* _To do_: Only the lines from the top of the data through the one with "- by eapply addSuccessFields_undisturbed." are to be written out, each exactly as it stands.

* _Listed records_:
■ ■ ■
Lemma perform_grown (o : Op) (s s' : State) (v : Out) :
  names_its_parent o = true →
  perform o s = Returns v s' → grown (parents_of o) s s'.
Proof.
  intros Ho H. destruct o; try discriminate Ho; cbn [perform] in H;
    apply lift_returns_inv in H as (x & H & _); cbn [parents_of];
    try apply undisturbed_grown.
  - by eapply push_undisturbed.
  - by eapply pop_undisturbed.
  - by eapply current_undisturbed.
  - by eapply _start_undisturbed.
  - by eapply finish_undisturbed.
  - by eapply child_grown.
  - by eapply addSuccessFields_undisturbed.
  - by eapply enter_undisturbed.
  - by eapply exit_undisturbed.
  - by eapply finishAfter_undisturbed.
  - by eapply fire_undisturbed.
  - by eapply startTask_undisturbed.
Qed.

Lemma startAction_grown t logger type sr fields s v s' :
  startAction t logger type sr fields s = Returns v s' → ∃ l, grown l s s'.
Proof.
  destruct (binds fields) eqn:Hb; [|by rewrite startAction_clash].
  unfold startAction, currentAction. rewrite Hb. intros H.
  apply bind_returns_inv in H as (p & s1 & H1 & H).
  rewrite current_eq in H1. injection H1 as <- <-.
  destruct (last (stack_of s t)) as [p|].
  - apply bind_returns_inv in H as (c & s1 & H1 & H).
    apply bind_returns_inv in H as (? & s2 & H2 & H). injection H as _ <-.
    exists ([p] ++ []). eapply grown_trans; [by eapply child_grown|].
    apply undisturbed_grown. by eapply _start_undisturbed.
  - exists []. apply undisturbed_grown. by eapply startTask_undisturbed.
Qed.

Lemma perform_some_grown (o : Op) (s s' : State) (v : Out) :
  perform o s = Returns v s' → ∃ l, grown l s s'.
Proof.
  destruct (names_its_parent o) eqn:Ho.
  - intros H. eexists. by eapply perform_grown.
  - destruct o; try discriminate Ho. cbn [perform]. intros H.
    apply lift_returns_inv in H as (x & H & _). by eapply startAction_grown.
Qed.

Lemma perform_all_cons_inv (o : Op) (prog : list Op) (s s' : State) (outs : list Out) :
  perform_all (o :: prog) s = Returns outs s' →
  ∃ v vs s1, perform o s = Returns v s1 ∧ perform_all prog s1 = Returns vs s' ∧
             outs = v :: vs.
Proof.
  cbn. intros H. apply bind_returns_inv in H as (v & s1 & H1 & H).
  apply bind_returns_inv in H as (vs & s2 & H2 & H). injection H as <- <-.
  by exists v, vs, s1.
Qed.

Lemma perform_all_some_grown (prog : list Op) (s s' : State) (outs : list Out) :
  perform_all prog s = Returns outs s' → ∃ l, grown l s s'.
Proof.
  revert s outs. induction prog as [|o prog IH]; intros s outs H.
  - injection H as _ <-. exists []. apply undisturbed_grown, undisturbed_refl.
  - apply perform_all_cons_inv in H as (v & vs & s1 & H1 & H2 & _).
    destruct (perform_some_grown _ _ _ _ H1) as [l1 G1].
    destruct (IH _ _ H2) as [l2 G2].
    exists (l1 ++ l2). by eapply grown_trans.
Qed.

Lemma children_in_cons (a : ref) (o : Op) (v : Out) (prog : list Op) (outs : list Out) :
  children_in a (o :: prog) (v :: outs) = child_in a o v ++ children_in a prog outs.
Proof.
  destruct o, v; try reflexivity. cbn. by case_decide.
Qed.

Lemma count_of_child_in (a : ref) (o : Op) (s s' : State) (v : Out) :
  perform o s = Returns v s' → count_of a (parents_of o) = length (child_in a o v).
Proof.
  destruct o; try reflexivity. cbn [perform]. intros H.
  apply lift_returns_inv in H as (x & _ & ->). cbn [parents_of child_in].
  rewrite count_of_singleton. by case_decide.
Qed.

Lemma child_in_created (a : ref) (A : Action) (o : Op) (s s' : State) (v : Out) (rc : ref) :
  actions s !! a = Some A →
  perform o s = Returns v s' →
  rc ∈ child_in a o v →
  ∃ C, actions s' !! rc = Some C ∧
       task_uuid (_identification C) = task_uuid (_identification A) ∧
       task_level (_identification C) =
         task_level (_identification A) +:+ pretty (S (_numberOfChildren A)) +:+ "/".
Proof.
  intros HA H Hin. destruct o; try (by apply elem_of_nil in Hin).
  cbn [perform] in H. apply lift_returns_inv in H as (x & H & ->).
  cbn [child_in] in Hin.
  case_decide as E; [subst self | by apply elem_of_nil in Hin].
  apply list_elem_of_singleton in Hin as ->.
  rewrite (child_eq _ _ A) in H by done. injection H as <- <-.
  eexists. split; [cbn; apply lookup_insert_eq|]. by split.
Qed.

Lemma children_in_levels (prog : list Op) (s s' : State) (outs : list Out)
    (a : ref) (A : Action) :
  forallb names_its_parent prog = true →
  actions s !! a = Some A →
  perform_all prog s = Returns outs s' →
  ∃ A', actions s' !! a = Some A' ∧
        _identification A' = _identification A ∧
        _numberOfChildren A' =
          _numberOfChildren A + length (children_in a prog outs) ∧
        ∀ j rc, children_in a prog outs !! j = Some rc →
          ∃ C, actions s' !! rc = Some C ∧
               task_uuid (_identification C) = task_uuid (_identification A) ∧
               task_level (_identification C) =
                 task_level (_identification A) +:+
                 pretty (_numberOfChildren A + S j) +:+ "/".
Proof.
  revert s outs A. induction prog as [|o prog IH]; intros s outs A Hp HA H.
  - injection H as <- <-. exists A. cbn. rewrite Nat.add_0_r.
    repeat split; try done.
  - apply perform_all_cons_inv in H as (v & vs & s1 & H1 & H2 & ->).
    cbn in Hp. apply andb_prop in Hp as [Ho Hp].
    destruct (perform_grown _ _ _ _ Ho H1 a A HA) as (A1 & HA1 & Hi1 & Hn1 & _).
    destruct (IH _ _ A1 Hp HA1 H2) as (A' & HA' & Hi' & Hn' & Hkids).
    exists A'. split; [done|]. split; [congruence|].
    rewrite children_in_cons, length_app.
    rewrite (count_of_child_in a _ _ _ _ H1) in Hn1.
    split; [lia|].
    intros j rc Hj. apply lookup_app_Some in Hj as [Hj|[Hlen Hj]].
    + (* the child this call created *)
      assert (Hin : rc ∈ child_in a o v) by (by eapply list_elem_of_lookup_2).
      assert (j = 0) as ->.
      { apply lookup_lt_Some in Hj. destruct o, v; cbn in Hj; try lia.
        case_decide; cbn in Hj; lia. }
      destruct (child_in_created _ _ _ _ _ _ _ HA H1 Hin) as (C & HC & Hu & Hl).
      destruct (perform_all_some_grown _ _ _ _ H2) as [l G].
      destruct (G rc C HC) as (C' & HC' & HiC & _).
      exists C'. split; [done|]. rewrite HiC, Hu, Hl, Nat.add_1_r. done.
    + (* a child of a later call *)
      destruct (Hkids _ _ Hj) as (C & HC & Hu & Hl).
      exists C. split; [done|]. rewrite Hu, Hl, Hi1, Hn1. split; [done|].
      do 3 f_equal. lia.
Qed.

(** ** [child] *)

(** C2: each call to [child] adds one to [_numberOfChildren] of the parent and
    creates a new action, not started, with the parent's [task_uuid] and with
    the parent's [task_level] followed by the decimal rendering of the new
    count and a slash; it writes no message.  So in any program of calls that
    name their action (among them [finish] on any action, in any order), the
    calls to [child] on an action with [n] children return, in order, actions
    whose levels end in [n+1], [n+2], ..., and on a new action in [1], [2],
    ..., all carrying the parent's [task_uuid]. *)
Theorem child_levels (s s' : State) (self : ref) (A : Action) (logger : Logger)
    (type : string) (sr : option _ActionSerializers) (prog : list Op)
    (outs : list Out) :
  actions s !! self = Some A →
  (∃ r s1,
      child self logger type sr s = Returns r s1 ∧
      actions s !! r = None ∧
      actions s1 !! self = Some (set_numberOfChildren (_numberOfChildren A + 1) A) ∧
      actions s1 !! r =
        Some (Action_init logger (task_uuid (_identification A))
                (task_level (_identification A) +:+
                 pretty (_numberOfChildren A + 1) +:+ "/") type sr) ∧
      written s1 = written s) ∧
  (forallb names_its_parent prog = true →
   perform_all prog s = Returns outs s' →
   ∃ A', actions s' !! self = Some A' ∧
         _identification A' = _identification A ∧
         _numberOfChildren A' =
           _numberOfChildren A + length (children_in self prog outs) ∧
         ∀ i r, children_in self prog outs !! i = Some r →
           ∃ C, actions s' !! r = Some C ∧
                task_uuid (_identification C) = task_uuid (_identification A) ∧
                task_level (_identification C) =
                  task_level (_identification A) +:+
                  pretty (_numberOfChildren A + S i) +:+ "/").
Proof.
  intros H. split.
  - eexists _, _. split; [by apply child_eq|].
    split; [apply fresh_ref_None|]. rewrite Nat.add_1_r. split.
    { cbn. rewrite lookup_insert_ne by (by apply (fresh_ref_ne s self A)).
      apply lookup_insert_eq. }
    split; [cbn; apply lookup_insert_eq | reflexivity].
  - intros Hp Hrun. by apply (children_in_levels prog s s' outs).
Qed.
■ ■ ■
* _Solution for this exercise_:
Lemma perform_grown (o : Op) (s s' : State) (v : Out) :
  names_its_parent o = true →
  perform o s = Returns v s' → grown (parents_of o) s s'.
Proof.
  intros Ho H. destruct o; try discriminate Ho; cbn [perform] in H;
    apply lift_returns_inv in H as (x & H & _); cbn [parents_of];
    try apply undisturbed_grown.
  - by eapply push_undisturbed.
  - by eapply pop_undisturbed.
  - by eapply current_undisturbed.
  - by eapply _start_undisturbed.
  - by eapply finish_undisturbed.
  - by eapply child_grown.
  - by eapply addSuccessFields_undisturbed.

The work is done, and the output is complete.